Gelelim Fed’in 18 Eylül’deki toplantısına… Fed kararı öncesinde faiz indirimi bekleyen piyasalarda Dolar/TL kuru 5.70’in altında seyretmeye başladı. Fed’in 11 yıl sonra ikinci kez faiz indirimi sonrasında 5.70 sınırını zorlayan Dolar/TL kuru takip eden günlerde 5.70 düzeylerinde seyretmiştir. Fed’in faiz kararını takibe sermaye hareketlerinin gelişmekte olan ülke ekonomilerine doğru hareket etmesi beklenen bir gelişmedir.

  • Gerek Fed’in faiz kararlarının uluslararası sermaye hareketlerine etkisi, gerekse Merkez Bankasının faiz indirimi kararı Türkiye ekonomisi için olumlu bir hava ortaya koymuştur.

Bu gelişmelere ek olarak uluslararası kredi derecelendirme kuruluşu Fitch Ratings’in Türkiye ekonomisinin yazdan beri yaşamış olduğu ekonomik olumsuzluklara etkileyici bir direnç ve dayanıklılık gösterdiği açıklaması sermaye hareketlerinin yönünün seyri açısından önemli bir işarettir.

Merkezin yılsonuna kadar yapacağı iki toplantı öncesinde de gözlemleyeceği gelişmeler enflasyon trendi, risk primi, jeopolitik gelişmeler, cari dengedeki gelişmeler olacaktır. Tüm bu gelişmelerle birlikte Merkezin yılsonuna kadar faiz indirimi son indirim düzeyi kadar olmasa da sürmelidir. Merkez bankasının bu gelişmeler eşliğinde faiz indirim kararlarının iki toplantıya yayması veya toplantılardan birini pas geçip diğerinde bir kez daha indirime gitmesi gelinen bu noktada beklenen ve ülke ekonomisinin geleceği açısından umut veren bir beklentidir.

Bankalara yönelik beklenti

Bir diğer beklenti ise kamu bankaları ve özellikle özel bankalardandır. Bankacılık sektörünün de merkeze ayak uydurması bireysel, ticari, taşıt, konut kredilerinde indirime giderek piyasaya can vermesi, 2019 üçüncü çeyrekte büyümenin bileşenlerine olumlu etki ederek büyüme rakamlarına katkı sunması beklenmektedir. İlaveten ekonomide toparlanma sürecine girilirken gündemde olan ekonomik, sosyal ve yargı alanlarındaki yapısal reformların gözle görülür, hissedilir bir şekilde hayata geçirilmesi kısa vadeli olumlu havayı uzun vadeye yaymaya öncülük edecektir.

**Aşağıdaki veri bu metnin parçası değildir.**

(* ===== verification/PageCheck.v ===== *)
(** * PageCheck: checking the pointers of user programs

    Remapping the temporary page changes no tree of page tables; what
    [validate_user_pointer] answers, over the walks of PageWalk. *)

From S2P Require Import Prelude Frames Paging PageTree PageWalk.

(** The entry of the temporary page never admits ring 3. *)
Lemma temp_entry_kernel g : contains (entry_flags (Z.lor (g * 4096) PW)) RING3_ACCESSIBLE = false.
Proof.
  unfold contains, entry_flags. rewrite <- Z.land_assoc. change (Z.land ALL_FLAGS RING3_ACCESSIBLE) with 4.
  rewrite Z.land_lor_distr_l. change (Z.land PW 4) with 0. rewrite Z.lor_0_r.
  change 4 with (Z.land (Z.ones 12) 4) at 1. rewrite Z.land_assoc, Z.land_ones by lia.
  change (2 ^ 12) with 4096. by rewrite Z.mod_mul.
Qed.

Section Same.
Context {A : Type} `{PageFrameAllocator A}.
Context (c f3 f2 f1 kp t s1 : Z).
Implicit Types (k : machine A).

Lemma same_node k k' P p x : same f1 t k k' → low (phys k) P f1 → table_path p →
  node (phys k') P p = Some x ↔ node (phys k) P p = Some x.
Proof.
  intros S Hl Hp. apply (node_same f1 t _ _ P (f1 + 1) 0); [| |done|done].
  - intros f' i' _ _ Hne. by apply (sm_phys _ _ _ _ S).
  - f_equal. apply (sm_phys _ _ _ _ S). lia.
Qed.

Lemma same_low k k' P : same f1 t k k' → low (phys k) P f1 → low (phys k') P f1.
Proof. intros S Hl p Hp Hlen Hn. apply (Hl p Hp Hlen). by apply (same_node _ _ _ _ _ S Hl). Qed.

Lemma same_temp_page k k' P page : same f1 t k k' → low (phys k) P f1 →
  temp_page f1 t (phys k') P page ↔ temp_page f1 t (phys k) P page.
Proof. intros S Hl. unfold temp_page. by rewrite (same_node _ _ _ _ _ S Hl (leaf_path page)). Qed.

Lemma same_leaf_eq k k' P page : same f1 t k k' → low (phys k) P f1 →
  ¬ temp_page f1 t (phys k) P page → leaf (phys k') P page = leaf (phys k) P page.
Proof.
  intros S Hl Htp. unfold leaf. pose proof (λ x, same_node k k' P _ x S Hl (leaf_path page)) as Hn.
  destruct (node (phys k) P _) as [g|] eqn:E.
  - rewrite (proj2 (Hn g) eq_refl). apply (sm_phys _ _ _ _ S). intros [-> ?]. by apply Htp.
  - destruct (node (phys k') P _) as [g|] eqn:E'; [|done]. pose proof (proj1 (Hn g) eq_refl). congruence.
Qed.

Lemma same_tree_ok k k' P : same f1 t k k' → low (phys k) P f1 → tree_ok (phys k) P → tree_ok (phys k') P.
Proof.
  intros S Hl Ht p p' x Hp Hp' H1 H2. apply (same_node _ _ _ _ _ S Hl) in H1; [|done].
  apply (same_node _ _ _ _ _ S Hl) in H2; [|done]. by apply (Ht p p' x).
Qed.

(** ** Checking user pointers *)

Abbreviation region := (region_ok c f3 f2 f1 kp t s1).

(** The temporary page is the kernel's. *)
Definition temp_kernel k : Prop := contains (entry_flags (phys k f1 t)) RING3_ACCESSIBLE = false.

(** What the CPU asks of an entry for an access from ring 3 (bits 0, 1 and 2: present,
    writable, user). *)
Definition ring3_access (w : bool) (e : Z) : Prop :=
  Z.testbit e 0 = true ∧ Z.testbit e 2 = true ∧ (w = true → Z.testbit e 1 = true).

Lemma contains_bit e i : 0 ≤ i → Z.testbit ALL_FLAGS i = true → contains (entry_flags e) (2 ^ i) = Z.testbit e i.
Proof.
  intros Hi Ha. unfold contains, entry_flags. rewrite <- Z.land_assoc.
  assert (E : Z.land ALL_FLAGS (2 ^ i) = 2 ^ i).
  { apply Z.bits_inj'. intros n Hn. rewrite Z.land_spec, Z.pow2_bits_eqb by done. destruct (Z.eqb_spec i n) as [->|]; [by rewrite Ha|apply andb_false_r]. }
  rewrite E. apply eq_true_iff_eq. rewrite Z.eqb_eq. split.
  - intros Hl. apply (f_equal (λ z, Z.testbit z i)) in Hl. rewrite Z.land_spec, Z.pow2_bits_true, andb_true_r in Hl by done. done.
  - intros Hb. apply Z.bits_inj'. intros n Hn. rewrite Z.land_spec, Z.pow2_bits_eqb by done. destruct (Z.eqb_spec i n) as [<-|]; [by rewrite Hb|apply andb_false_r].
Qed.

Lemma user_entry_access w e : user_entry w e = true ↔ ring3_access w e.
Proof.
  unfold user_entry, ring3_access. change PRESENT with (2 ^ 0). change RING3_ACCESSIBLE with (2 ^ 2). change WRITABLE with (2 ^ 1).
  rewrite !contains_bit by done. destruct (Z.testbit e 0), (Z.testbit e 1), (Z.testbit e 2), w; cbn; naive_solver.
Qed.

Lemma user_entry_ring3 w e : contains (entry_flags e) RING3_ACCESSIBLE = false → user_entry w e = false.
Proof. intros E. unfold user_entry. rewrite E. by destruct (contains _ PRESENT). Qed.

Lemma same_temp_kernel k k' : same f1 t k k' → temp_kernel k → temp_kernel k'.
Proof. intros S. unfold temp_kernel. destruct (sm_entry _ _ _ _ S) as [-> | [g ->]]; [done|]. intros _. apply temp_entry_kernel. Qed.

Lemma same_user_entry w k k' P page : same f1 t k k' → low (phys k) P f1 → temp_kernel k →
  user_entry w (leaf (phys k') P page) = user_entry w (leaf (phys k) P page).
Proof.
  intros S Hl Hk. destruct (decide (node (phys k) P [p4_index page; p3_index page; p2_index page] = Some f1 ∧ p1_index page = t))
    as [[Hn Hi] | Htp].
  - unfold leaf. rewrite (proj2 (same_node _ _ _ _ f1 S Hl (leaf_path page)) Hn), Hn, Hi.
    rewrite !user_entry_ring3; [done | done | by apply (same_temp_kernel k)].
  - by rewrite (same_leaf_eq _ _ _ _ S Hl Htp).
Qed.

Lemma walk_entry_ok k s P page w :
  region k → table_at f1 k s P → low (phys k) P f1 → temp_kernel k →
  ∃ k', same f1 t k k' ∧
    match node (phys k) P [p4_index page; p3_index page; p2_index page] with
    | Some g => walk_temp (slot_addr s) page k = Done (Some (slot_addr t), k') ∧ table_at f1 k' t g
                ∧ user_entry w (phys k' g (p1_index page)) = user_entry w (leaf (phys k) P page)
    | None => walk_temp (slot_addr s) page k = Done (None, k') ∧ leaf (phys k) P page = 0
    end.
Proof.
  intros Hk Ht Hl Htk. destruct (walk_temp_ok c f3 f2 f1 kp t s1 k s P page Hk Ht (low_clear _ _ _ _ Hl)) as (k' & S & Hw).
  exists k'. split; [done|]. rewrite <- (same_user_entry w k k' P page S Hl Htk).
  pose proof (λ x, same_node k k' P _ x S Hl (leaf_path page)) as Hn. unfold leaf.
  destruct (node (phys k) P _) as [g|]; [|by split]. rewrite (proj2 (Hn g) eq_refl). intuition.
Qed.

Definition user_cb (w : bool) (_ entry : Z) : option unit := if user_entry w entry then Some tt else None.

Lemma walk_pages_ok w s P pages k :
  region k → table_at f1 k s P → s ≠ t → low (phys k) P f1 → temp_kernel k →
  ∃ k', same f1 t k k' ∧
    walk_pages (slot_addr s) pages (user_cb w) k =
      Done (if forallb (λ page, user_entry w (leaf (phys k) P page)) pages then Some tt else None, k').
Proof.
  revert k. induction pages as [|page pages IH]; intros k Hk Ht Hst Hl Htk; [exists k; split; [apply same_refl | done]|].
  cbn [walk_pages forallb]. destruct (walk_entry_ok k s P page w Hk Ht Hl Htk) as (k1 & S & Hw).
  destruct (node (phys k) P _) as [g|].
  2: { destruct Hw as [Hw ->]. exists k1. split; [done|]. by rewrite (ktry_none _ _ _ _ Hw). }
  destruct Hw as (Hw & Hg & He). rewrite (ktry_some _ _ _ _ _ Hw). pose proof (region_same _ _ _ _ _ _ _ _ _ Hk S) as Hk1.
  rewrite (kbind_done _ _ _ _ _ (read_word_ok _ _ _ _ _ _ _ k1 t g _ Hk1 Hg)).
  unfold user_cb at 1. rewrite He. destruct (user_entry w (leaf (phys k) P page)); [|by exists k1].
  destruct (IH k1) as (k2 & S2 & E); auto; [by eapply table_at_same | by eapply same_low | by eapply same_temp_kernel |].
  exists k2. split; [by eapply same_trans|]. cbn [andb]. unfold ktry at 1, kret at 1. unfold kbind at 1. rewrite E.
  by rewrite (forallb_eq _ _ _ (λ page', same_user_entry w k k1 P page' S Hl Htk)).
Qed.

(** What the check answers: a test of every page of the range. *)
Lemma validate_answer w s P addr size k :
  region k → table_at f1 k s P → s ≠ t → low (phys k) P f1 → temp_kernel k →
  ∃ k', same f1 t k k' ∧
    validate_user_pointer (slot_addr s) addr size w k =
      Done ((size =? 0) || (addr + size - 1 <=? usize_max)
            && forallb (λ page, user_entry w (leaf (phys k) P page))
                 (page_range (page_for_address addr) (page_for_address (addr + size - 1))), k').
Proof.
  intros Hk Ht Hst Hl Htk. unfold validate_user_pointer, walk_range_entries.
  destruct (size =? 0); [exists k; split; [apply same_refl | done]|]. cbn [orb].
  unfold checked_add. replace (addr + (size - 1)) with (addr + size - 1) by lia.
  destruct (addr + size - 1 <=? usize_max); [|exists k; split; [apply same_refl | done]]. cbn [andb].
  destruct (walk_pages_ok w s P (page_range (page_for_address addr) (page_for_address (addr + size - 1))) k)
    as (k' & S & E); auto.
  exists k'. split; [done|]. change (λ _ entry : Z, if user_entry w entry then Some () else None) with (user_cb w).
  unfold ktry, kret, kbind. rewrite E. by destruct (forallb _ _).
Qed.

(** Every page of a range passes if every byte lies in one that does. *)
Lemma range_pages_forallb (f : Z → bool) addr size : 0 < size →
  forallb f (page_range (page_for_address addr) (page_for_address (addr + size - 1))) = true
  ↔ ∀ a, addr ≤ a < addr + size → f (page_for_address a) = true.
Proof.
  intros Hs. rewrite forallb_forall. setoid_rewrite <- list_elem_of_In. unfold page_range. setoid_rewrite elem_of_seqZ. split.
  - intros Hall a Hr. apply Hall. unfold page_for_address, PAGE_SIZE. Z.to_euclidean_division_equations. lia.
  - intros Hall page Hp. unfold page_for_address, PAGE_SIZE in *.
    rewrite <- (Hall (Z.max addr (page * 4096))) by (Z.to_euclidean_division_equations; lia).
    f_equal. Z.to_euclidean_division_equations. lia.
Qed.


(** Only the low 48 bits of an address choose the entry: an address the CPU
    refuses (it is not canonical) passes the check if its low bits do. *)
Lemma leaf_noncanonical m P page : leaf m P (page + 2 ^ 36) = leaf m P page.
Proof.
  assert (Hi : ∀ n, 0 ≤ n ≤ 27 → Z.land (Z.shiftr (page + 2 ^ 36) n) 511 = Z.land (Z.shiftr page n) 511).
  { intros n Hn. rewrite !index_mod by lia. replace (2 ^ 36) with (2 ^ (27 - n) * 512 * 2 ^ n).
    - rewrite Z.div_add by (apply Z.pow_nonzero; lia). by rewrite Z.mod_add.
    - change 512 with (2 ^ 9). rewrite <- !Z.pow_add_r by lia. f_equal. lia. }
  unfold leaf, p4_index, p3_index, p2_index, p1_index. by rewrite !Hi by lia.
Qed.
End Same.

Özetle, bireysel ihtiyaçların finansmanı, yatırımların finansmanı, konut ve otomotiv satışlarındaki finansman ihtiyaçlarının düşük maliyetli gerçekleşecek olması önemli bir fırsattır. Merkez Bankası faiz indirimi bankacılık sektörü kanalıyla önümüzdeki süreçte başta hane halkı tüketim harcamalarına, konut satış istatistiklerine, özel sektör yatırım harcamalarına, sanayi üretim endekslerine buna bağlı olarak işsizlik rakamları olmak üzere kısa vadede makro ve mikro ekonomik göstergelere olumlu anlamda katkı sunacaktır.